Behavioral deficits induced by low doses of apomorphine in rats: evidence for a motivational and cognitive dysfunction which discriminates among neuroleptic drugs.

In order to further assess the alterations (motor, motivational or cognitive) that might underlie animal behavioral deficits associated with a reduced dopamine transmission, the effects of apomorphine at doses thought to stimulate dopaminergic autoreceptors were studied on rat operant behavior.
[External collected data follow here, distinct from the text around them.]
(** * Candidate collector of the H&M recommendation pipeline

    A shallow embedding of [src/retrieval/collector.py] (class
    [RuleCollector]) and the properties of its [collect] method.

    Data frames are lists of rows.  A cell that pandas would show as
    NaN/None is [None]; a present value is [Some v].  Customer and item
    identifiers are integers, scores are rationals (no arithmetic is ever
    done on a score: it is only carried along), method labels and the
    categorical cohort attributes are strings.

    The [item_id] argument of [collect] is the name of the item column;
    the field [r_item] of a row is the cell of that column.

    Tables are taken to carry the columns the collector reads (a table
    lacking one is outside the collector's contract); a column that a row
    does not list reads as null, which is also what [pd.concat] puts there
    when it unions the columns of two frames.

    An id column is an int64 column, and pandas cannot keep a null in one:
    the item column is a float64 column as soon as it holds a null (the
    miss of a left join, or a null that a table brings), and then every id
    in it is the nearest double, which is another number beyond 2^53.  A
    column keeps its dtype when rows are taken from it, so the item column
    of what is made from a table with a null item is float64 even where
    the row with the null is left out.  The customer column of the frames
    made from [customer_list] has the dtype of [np.array(customer_list)],
    which is float64 for the empty list.  [pd.concat] gives a column the
    common dtype of its parts.  The frames of the model hold the ids as
    the column stores them ([as_stored]). *)

From Stdlib Require Import ZArith QArith String Bool Arith Lia Sorted List.
Import ListNotations.

Close Scope Q_scope.
Local Open Scope string_scope.
Local Open Scope nat_scope.
Local Open Scope list_scope.

(** ** Cells, rows, tables *)

Definition customer := Z.
Definition item := Z.
Definition cell (A : Type) := option A.

Record row := mkRow {
  r_customer : cell customer;            (* column "customer_id" *)
  r_item     : cell item;                (* column [item_id]     *)
  r_score    : cell Q;                   (* column "score"       *)
  r_method   : cell string;              (* column "method"      *)
  r_cats     : list (string * cell string)  (* every other column *)
}.

Record user_row := mkUser {
  u_customer : cell customer;
  u_cats     : list (string * cell string)
}.

(** [data] is a dict; the collector reads its "user" entry only. *)
Record dataset := mkData { user : list user_row }.

Module Table.

(** Reading a categorical column of a row. *)
Fixpoint lookup (c : string) (cols : list (string * cell string)) : cell string :=
  match cols with
  | [] => None
  | (c', v) :: rest => if String.eqb c c' then v else lookup c rest
  end.

(** [df[[*cols]]] on the categorical part. *)
Definition select (cols : list string) (cs : list (string * cell string))
  : list (string * cell string) :=
  map (fun c => (c, lookup c cs)) cols.

(** The join key of a row: its cells in the columns [cols].  pandas
    matches a null key with a null key, so keys are compared as they are. *)
Definition key (cols : list string) (cs : list (string * cell string))
  : list (cell string) :=
  map (fun c => lookup c cs) cols.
Apomorphine (30 micrograms/kg SC) decreased the number of food rewards obtained, when rats trained on a continuous reinforced schedule were shifted to schedules of fixed ratio higher than 2:FR3, FR4, and FR8. In rats shifted to a FR4 schedule, apomorphine (7.5, 15, 30, 60 micrograms/kg SC) dose-relatedly reduced the number of rewards obtained. In rats subjected to previous extinction sessions, apomorphine (30 micrograms/kg) did not affect lever pressing reinstated on presentation of primary reinforcers but inhibited responding renewed on presentation of secondary reinforcers. Under a FR(3 + 1) schedule where the last (rewarded) response was distinct from the initial (non-rewarded) responses, the detrimental effect of apomorphine on response rates was considerably weaker than under a conventional FR4 schedule. The reward deficits caused by apomorphine under the FR4 schedule were dose-dependently and completely reversed by amisulpride (0.125, 0.25, 0.5, 1 and 2 mg/kg), pimozide (0.125 mg/kg), sulpiride (8, 16, 32 and 64 mg/kg), but not by conventional neuroleptics (namely chlorpromazine, fluphenazine, haloperidol, metoclopramide and thioridazine). It is suggested that behavioral deficits associated with a reduced dopamine transmission such as that caused by low doses of apomorphine involve motivational and cognitive dysfunctions rather than motor impairments. In account of its differential sensitivity to neuroleptic drugs, apomorphine-induced deficit might have some relevance for a further delineation of the mechanisms of action of these compounds.